Microsoft's participation in World IPv6 day

Owen DeLong owen at delong.com
Mon Jun 6 17:04:23 UTC 2011


On Jun 6, 2011, at 12:20 AM, Mark Andrews wrote:

> 
> In message <DFE74319-378F-4134-B521-452328B179F0 at delong.com>, Owen DeLong writes:
>>> 
>>> It's how you handle the exceptions.  Home users have port 25 off
>>> by default but can still get it turned on.  Most home users don't
>>> need a public IP address as they are not running stuff that requires
>>> it however some do so planning to handle the exceptions as efficiently
>>> as possible is a good thing to do.
>> 
>> I disagree. I look forward to a day when all home users by default
>> have a public IPv6 address for each of their machines and hopefully
>> enough to support multiple subnets within the home.
> 
> need == something they currently do will break without it when LSN is
> deployed for IPv4 and there is not a suitable workaround.
> 
We have different definitions of need. I would argue that someone
needs their sight. I don't know of any blind people who, given the
opportunity, would consider sight unnecessary. I don't know of
any sighted people who would consider the loss of their sight
an acceptable outcome given any choice in the matter.
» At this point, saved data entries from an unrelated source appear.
(** [ensure_seat], and the write through the reference it returns. *)
Definition with_seat (id : string) (f : Seat.t → Seat.t) (m : t) : t :=
  mk (<[id := f (default (Seat.new id) (seats m !! id))]> (seats m)).
Definition ensure_seat (id : string) (m : t) : t := with_seat id (λ s, s) m.

Definition seat (id : string) (m : t) : Result Seat.t :=
  ok_or (SessionError.UnknownSeat id) (seats m !! id).

Definition set_devices (seat_id : string) (devices : list Device.t) (m : t) : t :=
  with_seat seat_id (λ s,
    Seat.mk (Seat.id s) (Seat.active_session s) (Seat.queued_sessions s) devices) m.

Definition attach_session (seat_id : string) (session : SessionId) (m : t) : t :=
  with_seat seat_id (λ s,
    match Seat.active_session s with
    | None => Seat.with_sessions (Some session) (Seat.queued_sessions s) s
    | Some a => Seat.with_sessions (Some a) (Seat.queued_sessions s ++ [session]) s
    end) m.

Definition detach_from (session : SessionId) (s : Seat.t) : Seat.t :=
  if bool_decide (Seat.active_session s = Some session) then
    Seat.with_sessions (head (Seat.queued_sessions s)) (tail (Seat.queued_sessions s)) s
  else
    Seat.with_sessions (Seat.active_session s)
      (filter (λ x, x ≠ session) (Seat.queued_sessions s)) s.

Definition detach_session (session : SessionId) (m : t) : t :=
  mk (detach_from session <$> seats m).

(** The switch itself, on a seat that has the session. *)
Definition switch_on (session : SessionId) (s : Seat.t) : Seat.t :=
  let previous := Seat.active_session s in
  if bool_decide (previous = Some session) then s
  else
    Seat.with_sessions (Some session)
      (filter (λ x, x ≠ session)
        (match previous with
         | Some prev => Seat.queued_sessions s ++ [prev]
         | None => Seat.queued_sessions s
         end)) s.

Definition switch_active (seat_id : string) (session : SessionId) (m : t)
    : Result (option SessionId) * t :=
  match seat seat_id m with
  | Err e => (Err e, m)
  | Ok s =>
      if negb (Seat.has_session session s) then (Err (SessionError.UnknownSession session), m)
      else
        let previous := Seat.active_session s in
        (Ok (match previous with
             | Some p => if bool_decide (p = session) then None else Some p
             | None => None
             end),
         mk (<[seat_id := switch_on session s]> (seats m)))
  end.

Definition active_session (seat_id : string) (m : t) : Result (option SessionId) :=
  s ← seat seat_id m; Ok (Seat.active_session s).
End SeatManager.
(* ===== verification/Auth.v ===== *)
(** * Auth: credential checking and the attempt counter
    (src/src/authentication/) *)

From stdpp Require Import base gmap strings numbers list.
From S2P Require Import Prelude Errors System Config Text Session.

Module AuthOutcome.
Inductive t : Type :=
| Success
| Failure (attempts_remaining : N)
| LockedOut (retry_after_secs : N)
| Error (msg : string)
| Cancelled.
#[global] Instance eq_dec : EqDecision t.
Proof. solve_decision. Defined.

(** [{:?}]. *)
Definition debug (o : t) : string :=
  match o with
  | Success => "Success"
  | Failure n => "Failure { attempts_remaining: " +:+ pretty.pretty n +:+ " }"
  | LockedOut n => "LockedOut { retry_after_secs: " +:+ pretty.pretty n +:+ " }"
  | Error m => "Error(" +:+ debug_str m +:+ ")"
  | Cancelled => "Cancelled"
  end.
End AuthOutcome.

Module AuthRequest.
Record t := mk {
  session_id : SessionId;
  user_name : string;
  password : string
}.
End AuthRequest.

Module AuthPolicy.
Record t := mk {
  pam_service : string;
  allow_empty_password : bool;
  max_attempts : N;
  lockout : Duration
}.
Definition new (auth : AuthSettings.t) (lock : LockSettings.t) : t :=
  mk (AuthSettings.pam_service auth) (AuthSettings.allow_empty_password auth)
     (LockSettings.max_auth_attempts lock) (from_secs (LockSettings.lockout_secs lock)).
End AuthPolicy.

(** The trait [Authenticator]: anything that can check a credential. *)
Record Authenticator := {
  authenticate : AuthRequest.t → Result ()
}.

Module PamAuthenticator.
Record t := mk { service : string }.

Definition new (policy : AuthPolicy.t) : t := mk (AuthPolicy.pam_service policy).

Definition pam_authenticate (self : t) (pam : PamStack) (request : AuthRequest.t) : Result () :=
  if String.eqb (AuthRequest.password request) "" then Err (SessionError.AuthFailed "empty password")
  else
    let user := AuthRequest.user_name request in
    let password := AuthRequest.password request in
    _ ← map_err SessionError.Pam (pam_with_password pam (service self));
    _ ← map_err SessionError.AuthFailed (System.pam_authenticate pam (service self) user password);
    _ ← map_err SessionError.Pam (pam_open_session pam (service self) user password);
    Ok ().

(** The implementation of the trait for the PAM backend. *)
Definition authenticator (self : t) (pam : PamStack) : Authenticator :=
  {| authenticate := pam_authenticate self pam |}.
End PamAuthenticator.

Module Auth.
(** [check]: the outcome, and the caller's attempt counter after the call. *)
Definition check (authenticator : Authenticator) (request : AuthRequest.t) (policy : AuthPolicy.t)
    (attempts_so_far : N) : AuthOutcome.t * N :=
  match authenticate authenticator request with
  | Ok _ => (AuthOutcome.Success, 0%N)
  | Err _ =>
      let attempts_so_far := u32_add attempts_so_far 1 in
      if (AuthPolicy.max_attempts policy <=? attempts_so_far)%N then
        (AuthOutcome.LockedOut (as_secs (AuthPolicy.lockout policy)), attempts_so_far)
      else
        (AuthOutcome.Failure (u32_sub (AuthPolicy.max_attempts policy) attempts_so_far),
         attempts_so_far)
  end.
End Auth.

(** The daemon's record of who authenticated: [accepts a r] when the
    authenticator takes the credential. *)
Definition accepts (a : Authenticator) (r : AuthRequest.t) : bool := is_ok (authenticate a r).

Section check_lemmas.
Context (a : Authenticator) (r : AuthRequest.t) (p : AuthPolicy.t).

Lemma check_accepts n : accepts a r = true → Auth.check a r p n = (AuthOutcome.Success, 0%N).
Proof. unfold accepts, Auth.check. by destruct (authenticate a r). Qed.

(** A rejected credential: the counter goes up by one, and the outcome says
    how many attempts are left, or that there are none. *)
Lemma check_rejects n :
  accepts a r = false → is_u32 (AuthPolicy.max_attempts p) → is_u32 (n + 1) →
  Auth.check a r p n =
    (if decide (n + 1 < AuthPolicy.max_attempts p)%N
     then AuthOutcome.Failure (AuthPolicy.max_attempts p - (n + 1))
     else AuthOutcome.LockedOut (as_secs (AuthPolicy.lockout p)), (n + 1)%N).
Proof.
  unfold accepts, Auth.check. destruct (authenticate a r); [done|]. intros _ Hm Hn. simpl.
  rewrite u32_add_small by done.
  destruct (N.leb_spec (AuthPolicy.max_attempts p) (n + 1)).
  - by rewrite decide_False by lia.
  - rewrite decide_True by lia. rewrite u32_sub_guarded; [done..|lia].
Qed.

(** Only an accepted credential yields [Success]; [Error] and [Cancelled] are
    never produced. *)
Lemma check_outcome n :
  let o := (Auth.check a r p n).1 in
  (o = AuthOutcome.Success ↔ accepts a r = true) ∧
  o ≠ AuthOutcome.Cancelled ∧ ∀ m, o ≠ AuthOutcome.Error m.
Proof.
  unfold accepts, Auth.check. destruct (authenticate a r); simpl; [done|]. by case_match.
Qed.

(** The counter leaves the call reset, or one higher (wrapping at 32 bits). *)
Lemma check_counter n :
  (Auth.check a r p n).2 = if accepts a r then 0%N else u32_add n 1.
Proof. unfold accepts, Auth.check. destruct (authenticate a r); simpl; [done|]. by case_match. Qed.

End check_lemmas.

(** A run of attempts against one counter, oldest first. *)
Fixpoint check_run (a : Authenticator) (p : AuthPolicy.t) (n : N) (rs : list AuthRequest.t)
    : list AuthOutcome.t * N :=
  match rs with
  | [] => ([], n)
  | r :: rs' =>
      let '(o, n') := Auth.check a r p n in
      let '(os, n'') := check_run a p n' rs' in (o :: os, n'')
  end.

(** [k] wrong passwords in a row, from a counter at [n]: every outcome before
    the limit is a failure that counts down by one, and every outcome at or
    after it is a lockout. *)
Lemma check_run_rejected a p n rs :
  Forall (λ r, accepts a r = false) rs → is_u32 (AuthPolicy.max_attempts p) →
  is_u32 (n + N.of_nat (length rs)) →
  check_run a p n rs =
    ((λ i, let k := (n + N.of_nat i + 1)%N in
           if decide (k < AuthPolicy.max_attempts p)%N
           then AuthOutcome.Failure (AuthPolicy.max_attempts p - k)
           else AuthOutcome.LockedOut (as_secs (AuthPolicy.lockout p))) <$> seq 0 (length rs),
     (n + N.of_nat (length rs))%N).
Proof.
  intros Hrs Hm. revert n. induction Hrs as [|r rs Hr _ IH]; intros n Hn; simpl.
  { f_equal. lia. }
  unfold is_u32 in *. simpl in Hn. rewrite check_rejects by (done || unfold is_u32; lia).
  rewrite IH by lia. rewrite <- fmap_S_seq, <- list_fmap_compose. simpl. f_equal; [|lia].
  f_equal; [by replace (n + N.of_nat 0 + 1)%N with (n + 1)%N by lia|].
  apply list_fmap_ext. intros i x _. unfold compose.
  by replace (n + 1 + N.of_nat x + 1)%N with (n + N.of_nat (S x) + 1)%N by lia.
Qed.

(** ** PAM *)

(** The PAM backend accepts a credential exactly when the password is not empty
    and PAM accepts it under the backend's service in all three calls. *)
Lemma pam_accepts s pam r :
  accepts (PamAuthenticator.authenticator s pam) r = true ↔
  AuthRequest.password r ≠ "" ∧
  is_ok (pam_with_password pam (PamAuthenticator.service s)) = true ∧
  is_ok (pam_authenticate pam (PamAuthenticator.service s)
           (AuthRequest.user_name r) (AuthRequest.password r)) = true ∧
  is_ok (pam_open_session pam (PamAuthenticator.service s)
           (AuthRequest.user_name r) (AuthRequest.password r)) = true.
Proof.
  unfold accepts. simpl. unfold PamAuthenticator.pam_authenticate.
  destruct (String.eqb_spec (AuthRequest.password r) ""); simpl; [naive_solver|].
  destruct (pam_with_password _ _); simpl; [|naive_solver].
  destruct (pam_authenticate _ _ _ _); simpl; [|naive_solver].
  destruct (pam_open_session _ _ _ _); naive_solver.
Qed.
The fact that most of the internet is currently disabled (behind NAT)
does not mean that they do not need complete internet access.
The fact that most people do not realize they are disabled is an
unfortunate consequence of the nature of their disability, not
a status quo that we should seek to preserve.

> I'm all for customers getting public IPv6 addresses.  Keeping IPv4
> running until IPv6 is ubiquitous with minimal breakage is the
> challenge.
> 

Yep... And a challenge of questionable and dubious benefit and
success as well. I would argue that it is better to put that amount
of resources behind making IPv6 more ubiquitous rather than
diverting them to hackery aimed at preserving the status quo.

>> Until then, IPv4 service without at least one public IP is degraded
>> at best compared to what most people consider normal residential
>> internet access today (which, frankly, is degraded at best compared
>> to what I consider normal internet access).
>> 
>>> I've got two applications that won't work behind a LSN.  A sip phone
>>> and a 6in4 tunnel however I'm not typical.
>> 
>> You're not that atypical either, at least compared to US users. The
>> following very common applications are known to have problems
>> with LSN:
>> 	Playstation Network
>> 	X-Box Live
>> 	AIM/iChat/FaceTime
>> 	SIP/Vonage/other VoIP services
>> 	The HTTPs Server on TiVO boxes
>> 	Peer to Peer (torrent, etc.)
>> 
>> Other less common applications also have problems:
>> 	HTTP servers
>> 	SMTP servers
>> 	Back to my Mac
>> 	VNC
>> 	Tunnels
> 
> So you take these things that are known to break as exceptions to
> being behind a LSN and when there is a workable alternative you
> remove it from the exception list with a desription of the work
> around.
> 

My point is that I don't know very many US internet users that don't
use at least one of the above on a regular basis, so, you've now said
that everyone should get an exception until there is a workable
alternative. Most of these things will likely never have workable
alternatives without significant development efforts and it's questionable
how effective said alternatives can be even then.

> e.g. SMTP servers don't require a public IPv4 address.  STARTTLS
> with authenticated TURN to a external MX will work.  Similarly a
> external dual stack MX + IPv6 support will work.  The ISP could
> supply that external MX.

That implies an unacceptable trust model for users that don't have
their own external TURN host. If everyone has a TURN host, then,
you have only increased the required number of public addresses.

One reason I run my own SMTP server is because I don't want to
trust my ISP with access to cleartext versions of all of my email.